**Your objective:**
Set down the entries once more exactly as they were written.

**Data provided:**

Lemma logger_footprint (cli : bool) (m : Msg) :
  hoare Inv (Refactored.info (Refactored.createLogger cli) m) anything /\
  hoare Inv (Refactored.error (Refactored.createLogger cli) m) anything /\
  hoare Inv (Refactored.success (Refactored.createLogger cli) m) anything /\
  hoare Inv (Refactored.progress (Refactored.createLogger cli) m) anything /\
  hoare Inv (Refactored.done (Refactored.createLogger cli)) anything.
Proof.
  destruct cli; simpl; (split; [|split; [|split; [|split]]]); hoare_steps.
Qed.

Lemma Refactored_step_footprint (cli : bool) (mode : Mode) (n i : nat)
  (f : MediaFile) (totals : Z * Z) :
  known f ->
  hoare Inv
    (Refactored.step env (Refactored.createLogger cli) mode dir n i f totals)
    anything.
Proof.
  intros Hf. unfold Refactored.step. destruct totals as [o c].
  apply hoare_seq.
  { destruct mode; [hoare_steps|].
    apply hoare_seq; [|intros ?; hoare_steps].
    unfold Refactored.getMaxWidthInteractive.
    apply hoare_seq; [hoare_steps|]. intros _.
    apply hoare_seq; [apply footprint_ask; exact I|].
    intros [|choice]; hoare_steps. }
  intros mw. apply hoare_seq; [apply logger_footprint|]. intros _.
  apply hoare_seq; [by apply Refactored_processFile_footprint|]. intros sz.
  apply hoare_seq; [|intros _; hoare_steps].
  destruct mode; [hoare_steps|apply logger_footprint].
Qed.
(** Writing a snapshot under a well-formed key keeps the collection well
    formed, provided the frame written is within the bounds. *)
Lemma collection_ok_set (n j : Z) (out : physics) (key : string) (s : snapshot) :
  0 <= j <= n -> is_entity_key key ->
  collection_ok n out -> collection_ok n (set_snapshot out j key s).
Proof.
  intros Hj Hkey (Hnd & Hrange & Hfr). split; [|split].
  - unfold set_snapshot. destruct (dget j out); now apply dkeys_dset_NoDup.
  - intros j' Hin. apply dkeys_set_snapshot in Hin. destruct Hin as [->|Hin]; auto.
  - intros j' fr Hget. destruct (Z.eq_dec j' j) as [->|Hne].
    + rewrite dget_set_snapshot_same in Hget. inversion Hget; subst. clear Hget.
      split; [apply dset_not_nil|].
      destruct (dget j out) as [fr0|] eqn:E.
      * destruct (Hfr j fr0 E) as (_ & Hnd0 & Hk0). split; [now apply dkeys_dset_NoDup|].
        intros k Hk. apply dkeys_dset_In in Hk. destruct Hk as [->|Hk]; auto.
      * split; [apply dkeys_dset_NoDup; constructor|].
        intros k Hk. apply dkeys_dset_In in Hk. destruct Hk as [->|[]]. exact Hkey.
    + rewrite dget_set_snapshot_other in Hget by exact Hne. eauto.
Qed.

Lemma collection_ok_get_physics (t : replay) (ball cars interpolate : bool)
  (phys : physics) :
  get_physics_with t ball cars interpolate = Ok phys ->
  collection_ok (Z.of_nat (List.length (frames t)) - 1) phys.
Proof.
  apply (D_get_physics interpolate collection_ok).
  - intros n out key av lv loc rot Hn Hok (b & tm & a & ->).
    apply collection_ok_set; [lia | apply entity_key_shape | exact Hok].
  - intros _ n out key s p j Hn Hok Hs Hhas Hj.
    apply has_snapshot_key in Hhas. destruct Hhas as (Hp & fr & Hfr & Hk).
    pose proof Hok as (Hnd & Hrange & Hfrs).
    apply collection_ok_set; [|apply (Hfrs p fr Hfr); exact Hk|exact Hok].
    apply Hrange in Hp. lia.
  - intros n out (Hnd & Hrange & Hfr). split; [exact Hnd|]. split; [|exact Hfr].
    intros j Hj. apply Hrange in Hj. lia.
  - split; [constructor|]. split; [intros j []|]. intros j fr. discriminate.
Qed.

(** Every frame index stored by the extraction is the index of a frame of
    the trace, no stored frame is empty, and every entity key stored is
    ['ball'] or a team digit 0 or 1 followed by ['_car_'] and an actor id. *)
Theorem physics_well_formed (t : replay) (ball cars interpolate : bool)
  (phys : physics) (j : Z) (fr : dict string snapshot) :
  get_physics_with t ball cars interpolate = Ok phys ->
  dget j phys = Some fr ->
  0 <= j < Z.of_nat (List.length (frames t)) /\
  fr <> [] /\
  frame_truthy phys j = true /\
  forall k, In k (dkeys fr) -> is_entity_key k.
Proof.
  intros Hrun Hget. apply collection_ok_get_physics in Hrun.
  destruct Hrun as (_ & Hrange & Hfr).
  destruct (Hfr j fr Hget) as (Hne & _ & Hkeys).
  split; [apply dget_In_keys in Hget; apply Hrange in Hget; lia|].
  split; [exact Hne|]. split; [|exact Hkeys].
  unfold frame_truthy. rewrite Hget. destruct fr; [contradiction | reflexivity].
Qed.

**Exercise answer:**
Lemma logger_footprint (cli : bool) (m : Msg) :
  hoare Inv (Refactored.info (Refactored.createLogger cli) m) anything /\
  hoare Inv (Refactored.error (Refactored.createLogger cli) m) anything /\
  hoare Inv (Refactored.success (Refactored.createLogger cli) m) anything /\
  hoare Inv (Refactored.progress (Refactored.createLogger cli) m) anything /\
  hoare Inv (Refactored.done (Refactored.createLogger cli)) anything.
Proof.
  destruct cli; simpl; (split; [|split; [|split; [|split]]]); hoare_steps.
Qed.

Lemma Refactored_step_footprint (cli : bool) (mode : Mode) (n i : nat)
  (f : MediaFile) (totals : Z * Z) :
  known f ->
  hoare Inv
    (Refactored.step env (Refactored.createLogger cli) mode dir n i f totals)
    anything.
Proof.
  intros Hf. unfold Refactored.step. destruct totals as [o c].
  apply hoare_seq.
  { destruct mode; [hoare_steps|].
    apply hoare_seq; [|intros ?; hoare_steps].
    unfold Refactored.getMaxWidthInteractive.
    apply hoare_seq; [hoare_steps|]. intros _.
    apply hoare_seq; [apply footprint_ask; exact I|].
    intros [|choice]; hoare_steps. }
  intros mw. apply hoare_seq; [apply logger_footprint|]. intros _.
  apply hoare_seq; [by apply Refactored_processFile_footprint|]. intros sz.
  apply hoare_seq; [|intros _; hoare_steps].
  destruct mode; [hoare_steps|apply logger_footprint].
Qed.
(** Writing a snapshot under a well-formed key keeps the collection well
    formed, provided the frame written is within the bounds. *)
Lemma collection_ok_set (n j : Z) (out : physics) (key : string) (s : snapshot) :
  0 <= j <= n -> is_entity_key key ->
  collection_ok n out -> collection_ok n (set_snapshot out j key s).
Proof.
  intros Hj Hkey (Hnd & Hrange & Hfr). split; [|split].
  - unfold set_snapshot. destruct (dget j out); now apply dkeys_dset_NoDup.
  - intros j' Hin. apply dkeys_set_snapshot in Hin. destruct Hin as [->|Hin]; auto.
  - intros j' fr Hget. destruct (Z.eq_dec j' j) as [->|Hne].
    + rewrite dget_set_snapshot_same in Hget. inversion Hget; subst. clear Hget.
      split; [apply dset_not_nil|].
      destruct (dget j out) as [fr0|] eqn:E.
      * destruct (Hfr j fr0 E) as (_ & Hnd0 & Hk0). split; [now apply dkeys_dset_NoDup|].
        intros k Hk. apply dkeys_dset_In in Hk. destruct Hk as [->|Hk]; auto.
      * split; [apply dkeys_dset_NoDup; constructor|].
        intros k Hk. apply dkeys_dset_In in Hk. destruct Hk as [->|[]]. exact Hkey.
    + rewrite dget_set_snapshot_other in Hget by exact Hne. eauto.
Qed.

Lemma collection_ok_get_physics (t : replay) (ball cars interpolate : bool)
  (phys : physics) :
  get_physics_with t ball cars interpolate = Ok phys ->
  collection_ok (Z.of_nat (List.length (frames t)) - 1) phys.
Proof.
  apply (D_get_physics interpolate collection_ok).
  - intros n out key av lv loc rot Hn Hok (b & tm & a & ->).
    apply collection_ok_set; [lia | apply entity_key_shape | exact Hok].
  - intros _ n out key s p j Hn Hok Hs Hhas Hj.
    apply has_snapshot_key in Hhas. destruct Hhas as (Hp & fr & Hfr & Hk).
    pose proof Hok as (Hnd & Hrange & Hfrs).
    apply collection_ok_set; [|apply (Hfrs p fr Hfr); exact Hk|exact Hok].
    apply Hrange in Hp. lia.
  - intros n out (Hnd & Hrange & Hfr). split; [exact Hnd|]. split; [|exact Hfr].
    intros j Hj. apply Hrange in Hj. lia.
  - split; [constructor|]. split; [intros j []|]. intros j fr. discriminate.
Qed.

(** Every frame index stored by the extraction is the index of a frame of
    the trace, no stored frame is empty, and every entity key stored is
    ['ball'] or a team digit 0 or 1 followed by ['_car_'] and an actor id. *)
Theorem physics_well_formed (t : replay) (ball cars interpolate : bool)
  (phys : physics) (j : Z) (fr : dict string snapshot) :
  get_physics_with t ball cars interpolate = Ok phys ->
  dget j phys = Some fr ->
  0 <= j < Z.of_nat (List.length (frames t)) /\
  fr <> [] /\
  frame_truthy phys j = true /\
  forall k, In k (dkeys fr) -> is_entity_key k.
Proof.
  intros Hrun Hget. apply collection_ok_get_physics in Hrun.
  destruct Hrun as (_ & Hrange & Hfr).
  destruct (Hfr j fr Hget) as (Hne & _ & Hkeys).
  split; [apply dget_In_keys in Hget; apply Hrange in Hget; lia|].
  split; [exact Hne|]. split; [|exact Hkeys].
  unfold frame_truthy. rewrite Hget. destruct fr; [contradiction | reflexivity].
Qed.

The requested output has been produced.